- 20 tourists are trapped on chunk of ice in the Canadian Arctic
- The floe has floated about 2 miles from shore, Coast Guard says
- Rescue helicopters expected to arrive Wednesday morning, officials say
- The group, including two Americans, received air-dropped survival kits
Twenty tourists, including two Americans, are stuck on a chunk of ice drifting in the Canadian Arctic, Canadian officials said Tuesday.
The group was on an expedition in the Canadian territory of Nunavut when the ice that they were on broke away from shore, according to Yvonne Niego of the Royal Canadian Mounted Police. The ice floe has since drifted about 2 miles, the Canadian Coast Guard said.
No one was hurt, nor are the tourists in any imminent danger, according to Major Steve Neta of the Royal Canadian Air Force, which is assisting in the rescue.

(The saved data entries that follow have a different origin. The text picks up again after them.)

Lemma final_client_size_exact (e : Env) (rw rh : bool) (cw ch : Z) (s : World) :
  let ok := fun p : Z * Z =>
              (negb rw || negb (fst p =? cw)) && (negb rh || negb (snd p =? ch)) in
  final_client_size e rw rh cw ch s
  = if rw || rh then
      if ok (canvas_client_after e 0) then (Ret (canvas_client_after e 0), s)
      else if ok (canvas_client_after e 1) then
             (Ret (canvas_client_after e 1),
              with_calls s (top_window s) [CallRecalc false])
           else
             (Ret (canvas_client_after e 1),
              with_calls s (top_window s) [CallRecalc false; CallRecalc true])
    else (Ret (cw, ch), s).
Proof.
  intros ok. subst ok. unfold final_client_size.
  destruct (rw || rh); [|reflexivity].
  cbn [resample_client].
  destruct (canvas_client_after e 0) as [a0 b0]. cbn [fst snd].
  destruct ((negb rw || negb (a0 =? cw)) && (negb rh || negb (b0 =? ch)));
    [reflexivity|].
  destruct (canvas_client_after e 1) as [a1 b1]. cbn [fst snd].
  destruct ((negb rw || negb (a1 =? cw)) && (negb rh || negb (b1 =? ch))).
  - reflexivity.
  - unfold doc_recalc. run_prim. cbn. now rewrite <- app_assoc.
Qed.

(** The part of a run that follows the preliminary queries, with its
    calls. *)
Lemma capture_resized_trace (e : Env) (ww wh vw vh : Z) (s : World) :
  exists l w' img,
    capture_resized e (top_level_window_handle e) (content_window_handle e)
                    ww wh vw vh s
    = (Ret (hresult_of img, Some l),
       {| top_window := w'; image_ := img; calls := calls s ++ run_trace e l |}) /\
    fr_is_maximized l = win_zoomed (top_window s) /\
    (fr_sampledClientWidth l, fr_sampledClientHeight l)
    = if resized_any l then
        if round_ok l (canvas_client_after e 0) then canvas_client_after e 0
        else canvas_client_after e 1
      else (fr_clientWidth l, fr_clientHeight l).
Proof.
  unfold capture_resized.
  assert (Hz : os_IsZoomed e (top_level_window_handle e) s
               = (Ret (win_zoomed (top_window s)), s)).
  { unfold os_IsZoomed. run_prim. now rewrite Z.eqb_refl. }
  rewrite (bind_run _ _ _ _ _ Hz).
  set (m := win_zoomed (top_window s)).
  destruct (increase_width_run e (top_level_window_handle e) m ww wh vw s)
    as (w1 & d1 & H1 & _).
  pose proof (increase_width_calls e m ww wh vw s) as Hc1.
  cbn zeta in Hc1. rewrite H1 in Hc1. cbn [snd with_calls calls] in Hc1.
  apply app_inv_head in Hc1. subst d1.
  rewrite (bind_run _ _ _ _ _ H1). cbv beta iota.
  set (sbw := max 0 (Int32.sub vw (canvas_clientWidth e))) in *.
  set (extw := natural_extent vw (canvas_clientWidth e) (canvas_scrollWidth e)) in *.
  set (rw := extw >? vw) in *.
  set (tvw := if rw then truncated extw else extw) in *.
  set (tww := if rw then Int32.add ww (Int32.sub tvw vw) else ww) in *.
  match type of H1 with
  | _ = (_, with_calls s w1 ?d) => set (d1 := d) in *
  end.
  destruct (increase_height_run e (top_level_window_handle e) m rw wh vh sbw tww
                                (with_calls s w1 d1))
    as (w2 & d2 & H2 & _).
  pose proof (increase_height_calls e m rw wh vh sbw tww (with_calls s w1 d1)) as Hc2.
  cbn zeta in Hc2. rewrite H2 in Hc2. cbn [snd with_calls calls] in Hc2.
  apply app_inv_head in Hc2. subst d2.
  rewrite (bind_run _ _ _ _ _ H2). cbv beta iota.
  set (sbh := max 0 (Int32.sub vh (canvas_clientHeight e))) in *.
  set (exth := natural_extent vh (canvas_clientHeight e) (canvas_scrollHeight e)) in *.
  set (rh := exth >? vh) in *.
  set (tvh := if rh then if sbw >? 0 then Int32.sub (truncated exth) 2
                         else truncated exth else exth) in *.
  set (twh := if rh then Int32.add wh (Int32.sub tvh vh) else wh) in *.
  match type of H2 with
  | _ = (_, with_calls _ w2 ?d) => set (d2 := d) in *
  end.
  rewrite with_calls_with_calls in *.
  pose proof (final_client_size_exact e rw rh (canvas_clientWidth e)
                (canvas_clientHeight e) (with_calls s w2 (d1 ++ d2))) as H3.
  cbn zeta in H3.
  set (ok := fun p : Z * Z =>
               (negb rw || negb (fst p =? canvas_clientWidth e)) &&
               (negb rh || negb (snd p =? canvas_clientHeight e))) in *.
  set (d3 := if rw || rh then
               if ok (canvas_client_after e 0) then []
               else if ok (canvas_client_after e 1) then [CallRecalc false]
                    else [CallRecalc false; CallRecalc true]
             else []).
  set (sampled := if rw || rh then
                    if ok (canvas_client_after e 0) then canvas_client_after e 0
                    else canvas_client_after e 1
                  else (canvas_clientWidth e, canvas_clientHeight e)).
  assert (H3' : final_client_size e rw rh (canvas_clientWidth e)
                  (canvas_clientHeight e) (with_calls s w2 (d1 ++ d2))
                = (Ret sampled, with_calls s w2 ((d1 ++ d2) ++ d3))).
  { rewrite H3. subst sampled d3.
    destruct (rw || rh);
      [destruct (ok (canvas_client_after e 0));
       [|destruct (ok (canvas_client_after e 1))]|];
      rewrite ?with_calls_with_calls; cbn [top_window with_calls];
      rewrite ?app_nil_r; reflexivity. }
  clear H3. destruct sampled as [scw sch] eqn:Es.
  rewrite (bind_run _ _ _ _ _ H3'). cbv beta iota.
  destruct (if (scw <? 1) || (sch <? 1) then (tvw, tvh) else (scw, sch))
    as [tcw tch] eqn:Ef.
  set (ckw := Int32.sub (canvas_clientWidth e) 17).
  set (ckh := Int32.sub (canvas_clientHeight e) 17).
  set (s3 := with_calls s w2 ((d1 ++ d2) ++ d3)).
  pose proof (CaptureView_exact e (content_window_handle e) tcw tch ckw ckh s3) as H4.
  set (img := match CImage_Create e tcw tch 32 with
              | None => None
              | Some image0 => Some (painted e image0 (last_try e image0 ckw ckh))
              end).
  set (d4 := match CImage_Create e tcw tch 32 with
             | None => []
             | Some image0 =>
                 flat_map (try_calls e (content_window_handle e) image0 ckw ckh)
                          (seq 1 (last_try e image0 ckw ckh))
             end).
  assert (H4' : CaptureView e (content_window_handle e) tcw tch ckw ckh s3
                = (Ret img, with_calls s w2 (((d1 ++ d2) ++ d3) ++ d4))).
  { rewrite H4. subst img d4 s3.
    destruct (CImage_Create e tcw tch 32).
    - rewrite with_calls_with_calls. reflexivity.
    - unfold with_calls. cbn. now rewrite !app_nil_r. }
  clear H4. rewrite (bind_run _ _ _ _ _ H4').
  set (s4 := {| top_window := w2; image_ := img;
                calls := calls s ++ ((d1 ++ d2) ++ d3) ++ d4 |}).
  assert (Hset : set_image_ img (with_calls s w2 (((d1 ++ d2) ++ d3) ++ d4))
                 = (Ret tt, s4)) by reflexivity.
  rewrite (bind_run _ _ _ _ _ Hset).
  destruct (restore_window_run e (top_level_window_handle e) rw rh m ww wh s4)
    as (w5 & d5 & H5 & _ & _ & Hn5 & Hm5 & Hb5).
  rewrite (bind_run _ _ _ _ _ H5).
  unfold get_image_ at 1. unfold bind at 1. unfold ret.
  cbn [with_calls image_ top_window calls s4].
  assert (Hd5 : d5 = if rw || rh then
                       [if m then CallShowWindow (top_level_window_handle e) SW_MAXIMIZE
                        else CallSetWindowPos (top_level_window_handle e) ww wh]
                     else []).
  { destruct (rw || rh) eqn:Er.
    - destruct m eqn:Em'.
      + now destruct (Hm5 eq_refl eq_refl).
      + now destruct (Hb5 eq_refl eq_refl).
    - now destruct (Hn5 eq_refl). }
  eexists _, w5, img. split; [|split].
  - apply f_equal2; [reflexivity|].
    unfold run_trace, growth_calls, resample_calls, paint_calls,
      restore_calls, resized_any, round_ok.
    cbn [fr_windowWidth fr_windowHeight fr_viewWidth fr_viewHeight
         fr_is_maximized fr_clientWidth fr_scrollWidth fr_scrollbarWidth
         fr_targetViewWidth fr_is_resized_width fr_clientHeight fr_scrollHeight
         fr_scrollbarHeight fr_targetViewHeight fr_is_resized_height
         fr_targetWindowWidth fr_targetWindowHeight fr_sampledClientWidth
         fr_sampledClientHeight fr_targetClientWidth fr_targetClientHeight
         fr_check_width fr_check_height].
    rewrite Hd5. unfold with_calls, s4. cbn [calls image_ top_window].
    subst d1 d2 d3 d4 ok. cbv beta.
    rewrite <- !app_assoc. reflexivity.
  - reflexivity.
  - unfold resized_any, round_ok.
    cbn [fr_clientWidth fr_clientHeight fr_is_resized_width fr_is_resized_height
         fr_sampledClientWidth fr_sampledClientHeight].
    symmetry. exact Es.
Qed.

Lemma CaptureBrowser_frame_trace (e : Env) (s : World) :
  document_missing e = false ->
  (queries_ok e = false /\
   CaptureBrowser_frame e s
   = (Ret (E_FAIL, None), with_calls s (top_window s) [CallCaptureBrowser])) \/
  (queries_ok e = true /\
   exists l w' img,
     CaptureBrowser_frame e s
     = (Ret (hresult_of img, Some l),
        {| top_window := w'; image_ := img;
           calls := calls s ++ CallCaptureBrowser :: run_trace e l |}) /\
     fr_is_maximized l = win_zoomed (top_window s) /\
     (fr_sampledClientWidth l, fr_sampledClientHeight l)
     = if resized_any l then
         if round_ok l (canvas_client_after e 0) then canvas_client_after e 0
         else canvas_client_after e 1
       else (fr_clientWidth l, fr_clientHeight l)).
Proof.
  unfold document_missing, CaptureBrowser_frame, queries_ok. intros Hm.
  set (s0 := with_calls s (top_window s) [CallCaptureBrowser]).
  assert (H0 : record_call CallCaptureBrowser s = (Ret tt, s0)) by reflexivity.
  rewrite (bind_run _ _ _ _ _ H0).
  destruct ((top_level_window_handle e =? 0) || (content_window_handle e =? 0));
    [left; split; reflexivity|].
  cbn [negb andb] in Hm. apply negb_false_iff in Hm.
  assert (Hd : GetDocument e = Ret (negb (FAILED (hr_query_document3 e)))).
  { unfold GetDocument. rewrite Hm. cbn [negb].
    destruct (FAILED (hr_query_document3 e)); reflexivity. }
  assert (Hr : raise (GetDocument e) s0
               = (Ret (negb (FAILED (hr_query_document3 e))), s0))
    by (unfold raise; now rewrite Hd).
  rewrite (bind_run _ _ _ _ _ Hr), Hd.
  destruct (FAILED (hr_query_document3 e)); cbn [negb andb];
    [left; split; reflexivity|].
  destruct (GetCanvas e); [|left; split; reflexivity].
  cbn [negb andb].
  assert (Hw : GetWindowSize e (top_level_window_handle e) s0
               = (Ret (if top_rect_available e
                       then Some (outer_size (top_window s)) else None), s0)).
  { unfold GetWindowSize, os_GetWindowRect. run_prim. rewrite Z.eqb_refl.
    destruct (top_rect_available e); reflexivity. }
  rewrite (bind_run _ _ _ _ _ Hw).
  destruct (top_rect_available e) eqn:Ea; [|left; split; reflexivity].
  destruct (outer_size (top_window s)) as [ww wh] eqn:Eo.
  cbn [andb].
  assert (Hv : exists r,
             GetWindowSize e (content_window_handle e) s0 = (Ret r, s0) /\
             ((if content_window_handle e =? top_level_window_handle e then true
               else match view_rect e with Some _ => true | None => false end)
              = match r with Some _ => true | None => false end)).
  { unfold GetWindowSize, os_GetWindowRect. run_prim. rewrite Ea.
    destruct (content_window_handle e =? top_level_window_handle e).
    - eexists. split; reflexivity.
    - rewrite Z.eqb_refl. destruct (view_rect e); eexists; split; reflexivity. }
  destruct Hv as (r & Hv & ->).
  rewrite (bind_run _ _ _ _ _ Hv).
  destruct r as [[vw vh]|]; [|left; split; reflexivity].
  right. split; [reflexivity|].
  destruct (capture_resized_trace e ww wh vw vh s0)
    as (l & w' & img & Hrun & Hz & Hs).
  exists l, w', img. rewrite Hrun. split; [|split; assumption].
  unfold s0, with_calls. cbn [calls]. rewrite <- app_assoc. reflexivity.
Qed.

But, he said, the ice floe is beginning to show signs of deterioration.
A rescue mission is currently under way, but the location is so extreme that helicopters won't arrive until at least Wednesday morning, according to the Canadian Coast Guard.
Survival kits were dropped Tuesday from airplanes to the floating refugees, whose names have not been released. It's currently about 35 degrees Fahrenheit where they are.
The tour company, Canadian-based Arctic Kingdom Polar Expeditions, declined to comment when reached by CNN Tuesday night.